Thompson may have been "an interested outsider" among Seven's family, but the children are insiders, part of each parent's long family history, descended from Maori warriors as well as colonial Americans whom Thompson's mother refers to as "Indian-killers," and "this history is alive in" them.
But Come On Shore and We Will Kill and Eat You All is more than a memoir. It incorporates Thompson's extensive research into New Zealand and Maori history, and the early European exploration of the Pacific islands. It explores sociological considerations of the culture clash between colonizer and colonized, and the ways that such myths as the Maori's savage ferocity are perpetuated. It offers literary analysis of a few works of Maori fiction, and passages of evocative travel writing.
All these elements are used to clarify and give broad dimension to her book's central concern with the impact of racism and colonialism on indigenous cultures, an impact she has felt viscerally as Seven's companion in the world.
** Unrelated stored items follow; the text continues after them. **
Lemma node_effect_ok m now req nodes :
  ~ no_resources m req -> map_Forall node_ok nodes -> map_Forall node_ok (node_effect m now req nodes).
Proof.
  intros Hr Hn. destruct m; simpl in *; try done. apply map_Forall_insert_2; [|done].
  unfold node_ok; simpl. split; [done|]. split; [by apply not_eq_None_Some|].
  unfold next_conn. destruct (nodes !! _); [apply wrapU64_range|unfold is_u64; lia].
Qed.

(** C21: types are preserved: whatever a client sends, in a state where the label cache, the
    metric calls and the nodes are as they should be, a call of a method with a decoded
    request whose fields fit their Go types leaves such a state, also when it panics; if it
    returns, it returns either an answer whose fields fit their types, and no error, or no
    answer and an error of one of three codes; and it panics only for a registration without
    resources, from a caller with the credentials. *)
Theorem served_call_typed s m ctx req w :
  world_typed w -> request_typed m req ->
  let run := serve_unary s m ctx (inr req) in
  world_typed (exec run w)
  /\ match value run w with
     | Some (resp, err) => result_typed m resp err
     | None => no_resources m req /\ bearer_accepted ctx (agentToken s)
     end.
Proof.
  intros (Hc & Htr & Hn) Ht run.
  assert (Hkeep : forall P, RequestInv P -> P w -> P (exec run w))
    by (intros P HP Hw; by apply (serve_unary_trace P)).
  assert (Hnodes : map_Forall node_ok (w_nodes (exec run w)) -> world_typed (exec run w)).
  { intros Hn'. split; [by apply (Hkeep cache_ok _)|]. split; [|done]. by apply (Hkeep trace_ok _). }
  unfold run. rewrite serve_unary_eq. fold run.
  destruct (guarded_run s m ctx req (next_tick w) Ht) as (Hrej & Hinv & Hacc & Hnil).
  assert (Hans : forall resp err w1, guarded s m ctx req (next_tick w) = (Ret (resp, err), w1) ->
    map_Forall node_ok (w_nodes w1) -> result_typed m resp err ->
    world_typed (exec run w) /\ match value run w with
      | Some (resp, err) => result_typed m resp err
      | None => no_resources m req /\ bearer_accepted ctx (agentToken s)
      end).
  { intros resp err w1 Hg Hok Hr.
    destruct (call_run s m ctx req w _ _ _ Hc Hg) as (Hv & Hnw & _). fold run in Hv, Hnw.
    rewrite Hv. split; [|done]. apply Hnodes. by rewrite Hnw. }
  rewrite <- serve_unary_eq. fold run.
  destruct (bearer_accepted_dec ctx (agentToken s)) as [Ha|Ha].
  2:{ destruct (Hrej Ha) as (code & msg & Hcode & Hg). eapply Hans; [exact Hg|done|]. simpl.
      by apply (elem_of_app [_; _] [_]); left. }
  destruct (request_valid_dec ctx m req Ht) as [Hv|Hv].
  2:{ destruct (Hinv Ha Hv) as (msg & w1 & Hg & Hw1). eapply Hans; [exact Hg|by rewrite Hw1|].
      simpl. do 2 right. left. }
  destruct (decide (no_resources m req)) as [Hres|Hres].
  - destruct (Hnil Ha Hv Hres) as (f & args & w1 & Hg & Hw1).
    assert (Hrun : run w = (Panicked f args, w1)).
    { unfold run. rewrite serve_unary_eq. unfold UnaryServerInterceptor. go_run. by rewrite Hg. }
    split; [|by unfold value; rewrite Hrun]. apply Hnodes. unfold exec. rewrite Hrun. simpl.
    by rewrite Hw1.
  - destruct (Hacc Ha Hv Hres) as (now & w1 & Hg & Hw1). eapply Hans; [exact Hg| |by apply accepted_typed].
    rewrite Hw1. by apply node_effect_ok.
Qed.
End chain.
(** * videojs-xr: session lifecycle and frame scheduling of the [Xr] plugin

    A shallow embedding of [src/plugin.js].  The plugin instance is a record
    of the fields the methods read and write; the collaborators it talks to
    (host player, window, WebXR runtime, rendering engine) are a second
    record holding what they remember on the plugin's behalf: pending frame
    callbacks, pending promises, registered listeners, player children.
    Every method is a computation in a state-and-exception monad over the
    pair.  The calls on the clocks, the controls, the renderer's session
    manager, the WebXR runtime, the console and the event targets are
    appended to a trace, in program order, together with the writes to
    [initialized_]; a promise chain and a frame callback run when the host
    settles the promise or fires the frame. *)

From Stdlib Require Import List String Bool Arith Lia.
Import ListNotations.
Open Scope string_scope.
Open Scope list_scope.

(** ** Values handed out by the host *)

Definition XRSession := nat.
Definition XRReferenceSpace := nat.
Definition XRFrame := nat.
Definition FrameHandle := nat.

(** The two scheduling primitives behind [requestAnimationFrame]. *)
Inductive Clock : Type :=
| PlayerClock
| SessionClock (s : XRSession).

(** The bound methods of the plugin that are handed out as callbacks. *)
Inductive Handler : Type :=
| H_init
| H_handleResize_
| H_handleVrDisplayActivate_
| H_handleVrDisplayDeactivate_.

(** A JavaScript error object, reduced to its [name]. *)
Record JsError := mkJsError { name : string }.

Definition InvalidStateError : JsError := mkJsError "InvalidStateError".

(** Exceptions raised by the plugin's own code: property access on
    [null] / [undefined]. *)
Inductive Exn : Type :=
| TypeError (what : string).

(** ** Objects owned by the plugin *)

(** Modelled from the spec: [OrbitOrientationControls]
    (orbit-orientation-controls.js is not part of the sources at hand).  The
    spec's ControlsHandle is "disabled (not destroyed) while immersive
    session is active, re-enabled on deactivation": the object carries one
    flag, set by [enable()] and cleared by [disable()]; a new instance is
    enabled. *)
Record OrbitOrientationControls := mkControls { enabled : bool }.

Inductive CanvasPlayerControls : Type := mkCanvasPlayerControls.
Inductive PerspectiveCamera : Type := mkPerspectiveCamera.
(** The renderer's canvas element; [has_parentNode] tells whether it is in
    the document, that is whether its [parentNode] is not null. *)
Record Canvas : Type := mkCanvas { has_parentNode : bool }.

(** [THREE.WebGLRenderer], reduced to its [xr] manager. *)
Record WebGLRenderer := mkRenderer {
  xr_enabled : bool;
  xr_session : option XRSession
}.
Definition _find_numeric_in_row (df : DataFrame) (r : nat)
  : result (option Q * option nat * option Q * option nat) :=
  nums <- scan_nums df r (cols_right_to_left df) [] ;;
  let '(curr, curr_c) :=
    match nums with
    | (v, c) :: _ => (Some v, Some c)
    | [] => (None, None)
    end in
  let '(prev, prev_c) :=
    match nums with
    | _ :: (v, c) :: _ => (Some v, Some c)
    | _ => (None, None)
    end in
  Ok (curr, curr_c, prev, prev_c).

End Coercion.

(** ** Row Locator *)

Definition _IS_KEYS : list (string * list string) :=
  [ ("revenue", ["營業收入"; "revenue"; "total revenue"; "net sales"; "sales"]);
    ("gross_profit", ["營業毛利"; "gross profit"]);
    ("opex", ["營業費用"; "operating expense"; "operating expenses"; "opex"]);
    ("net_income", ["本期淨利"; "net income"; "稅後淨利"; "net profit"]);
    ("gross_margin", ["毛利率"; "gross margin"; "gross profit margin"]) ].

Definition _FORBID_TOKENS : list (string * list string) :=
  [ ("gross_profit", ["margin"; "%"; "率"; "毛利率"]);
    ("net_income", ["margin"; "%"; "率"; "淨利率"]);
    ("opex", []);
    ("revenue", []) ].

Definition name_error (name : string) : pyexc :=
  mkExc "NameError" ("name '" ++ name ++ "' is not defined").

(** [range(a, b)] *)
Definition py_range (a b : nat) : list nat := seq a (b - a).

Section Locator.

(** What the module global [_norm_text] is bound to when [_find_row] runs.
    Python looks the name up at each call; analyze.py never binds it, so
    the module as written runs with [None] (see [analyze_py_globals]). *)
Variable norm_text_global : option (cell -> string).

Definition call_norm_text (x : cell) : result string :=
  match norm_text_global with
  | Some f => Ok (f x)
  | None => Raise (name_error "_norm_text")
  end.

(** The [if s == k / elif s.startswith(k) / elif k in s / else continue]
    ladder. *)
Definition match_score (s k : string) : option Z :=
  if String.eqb s k then Some 100%Z
  else if String.prefix k s then Some 90%Z
  else if Text.contains k s then Some 60%Z
  else None.

(** Body of [for fb in forbid]. *)
Definition penalise (s : string) (score : Z) (fb : string) : result Z :=
  fbk <- call_norm_text (CStr fb) ;;
  Ok (if Text.nonempty fbk && Text.contains fbk s then (score - 40)%Z else score).

(** Body of [for kw in keywords]; the state is [score_here]. *)
Definition score_keyword (s : string) (forbid : list string)
           (score_here : option Z) (kw : string) : result (option Z) :=
  k <- call_norm_text (CStr kw) ;;
  if negb (Text.nonempty k) then Ok score_here
  else
    match match_score s k with
    | None => Ok score_here
    | Some score0 =>
        score <- foldM (penalise s) forbid score0 ;;
        Ok (Some (match score_here with
                  | None => score
                  | Some h => Z.max h score
                  end))
    end.

(** Body of the two nested [for r / for c] loops; the state is [best]. *)
Definition visit_cell (df : DataFrame) (keywords forbid : list string)
           (best : Z * option nat) (rc : nat * nat) : result (Z * option nat) :=
  let val := iat df (fst rc) (snd rc) in
  if is_blank val then Ok best
  else
    s <- call_norm_text val ;;
    if negb (Text.nonempty s) then Ok best
    else
      score_here <- foldM (score_keyword s forbid) keywords None ;;
      match score_here with
      | None => Ok best
      | Some sh => Ok (if (fst best <? sh)%Z then (sh, Some (fst rc)) else best)
      end.

(** The cells visited, in visiting order: every row, its first six
    columns. *)
Definition label_cells (df : DataFrame) : list (nat * nat) :=
  flat_map (fun r => map (pair r) (py_range 0 (Nat.min 6 (shape1 df))))
           (py_range 0 (shape0 df)).

Definition _find_row (df : DataFrame) (keywords : list string)
           (forbid : option (list string)) : result (option nat) :=
  let forbid := match forbid with Some l => l | None => [] end in
  best <- foldM (visit_cell df keywords forbid) (label_cells df) ((- 10 ^ 9)%Z, None) ;;
  match snd best with
  | None => Ok None
  | Some r => if (fst best <? 50)%Z then Ok None else Ok (Some r)
  end.

End Locator.

(** The module as written: no definition, import or assignment binds
    [_norm_text]. *)
Definition analyze_py_globals : option (cell -> string) := None.

(** ** Metric Extractor and Derivation Resolver *)

(** [d.get(k, default)] on a small literal dict. *)
Fixpoint dict_get {V : Type} (d : list (string * V)) (k : string) : option V :=
  match d with
  | [] => None
  | (k', v) :: rest => if String.eqb k' k then Some v else dict_get rest k
  end.

Definition label_en_of (k : string) : string :=
  match dict_get [ ("revenue", "Revenue"); ("gross_profit", "Gross Profit");
                   ("opex", "OPEX"); ("net_income", "Net Profit");
                   ("gross_margin", "Gross Margin %") ] k with
  | Some l => l
  | None => k
  end.

Definition label_zh_of (k : string) : string :=
  match dict_get [ ("revenue", "營收"); ("gross_profit", "毛利");
                   ("opex", "營業費用"); ("net_income", "淨利");
                   ("gross_margin", "毛利率%") ] k with
  | Some l => l
  | None => k
  end.

(** The state the extraction threads: [metrics], [evidence], [missing]. *)
Definition IsState : Type := (list Metric * list Evidence * list string)%type.

(** [next((m for m in metrics if m.key == k), None)] *)
Definition first_metric (k : string) (metrics : list Metric) : option Metric :=
  find (fun m => String.eqb (key m) k) metrics.

(** [next((m.value for m in metrics if m.key == k), None)] *)
Definition first_value (k : string) (metrics : list Metric) : option Q :=
  match first_metric k metrics with
  | Some m => value m
  | None => None
  end.

(** [gm.value = v] on the first metric keyed [k], in place. *)
Fixpoint set_first_value (k : string) (v : Q) (metrics : list Metric) : list Metric :=
  match metrics with
  | [] => []
  | m :: rest =>
      if String.eqb (key m) k
      then mkMetric (key m) (label_en m) (label_zh m) (Some v) (prev m) (unit m) (anchor m)
             :: rest
      else m :: set_first_value k v rest
  end.

(** The "Derived OPEX" block; the source reads [oi] from the metric keyed
    ["opex"]. *)
Definition derive_opex (st : IsState) : IsState :=
  let '(metrics, evidence, missing) := st in
  let gp := first_value "gross_profit" metrics in
  let oi := first_value "opex" metrics in
  match gp, oi with
  | Some gp, Some oi =>
      let opex := (gp - oi)%Q in
      (metrics ++ [mkMetric "opex" "Operating Expense" "營業費用" (Some opex) None "NTD" None],
       evidence ++ [mkEvidence "opex" None None (Some "gross_profit - opex") (Some opex) None],
       missing)%list
  | _, _ => (metrics, evidence, (missing ++ ["DERIVE_OPEX_MISSING_INPUT"])%list)
  end.

(** The gross-margin block; [gp] is the value read before the OPEX block. *)
Definition derive_gross_margin (gp : option Q) (st : IsState) : IsState :=
  let '(metrics, evidence, missing) := st in
  let gm := first_metric "gross_margin" metrics in
  let rev := first_value "revenue" metrics in
  match gm, rev, gp with
  | Some gm, Some rev, Some gp =>
      match value gm with
      | None =>
          if Qeq_bool rev 0 then st
          else
            let v := (gp / rev * 100)%Q in
            (set_first_value "gross_margin" v metrics,
             (evidence ++ [mkEvidence "gross_margin" None None
                             (Some "gross_profit / revenue") (Some v) None])%list,
             missing)
      | Some _ => st
      end
  | _, _, _ => st
  end.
It is this linkage between the larger issues and intimate experience that gives her book a richness, whether Thompson is writing about historical events or her life with Seven and "the heady mix of stereotypes about class and race and sex and power" surrounding it.
At heart a love story, Come On Shore and We Will Kill and Eat You All is a moving examination of exploration - both inner and outer - and the way our travels into remote places on Earth can become travels into the remote places in our hearts and souls. This is something Joseph Conrad and Herman Melville knew and wrote about in settings as exotic as Thompson's.
Like theirs, her book emphasizes how public and private discovery intertwine, and brings home a shared sense of responsibility for what happens when two different worlds, two different ways of being, collide.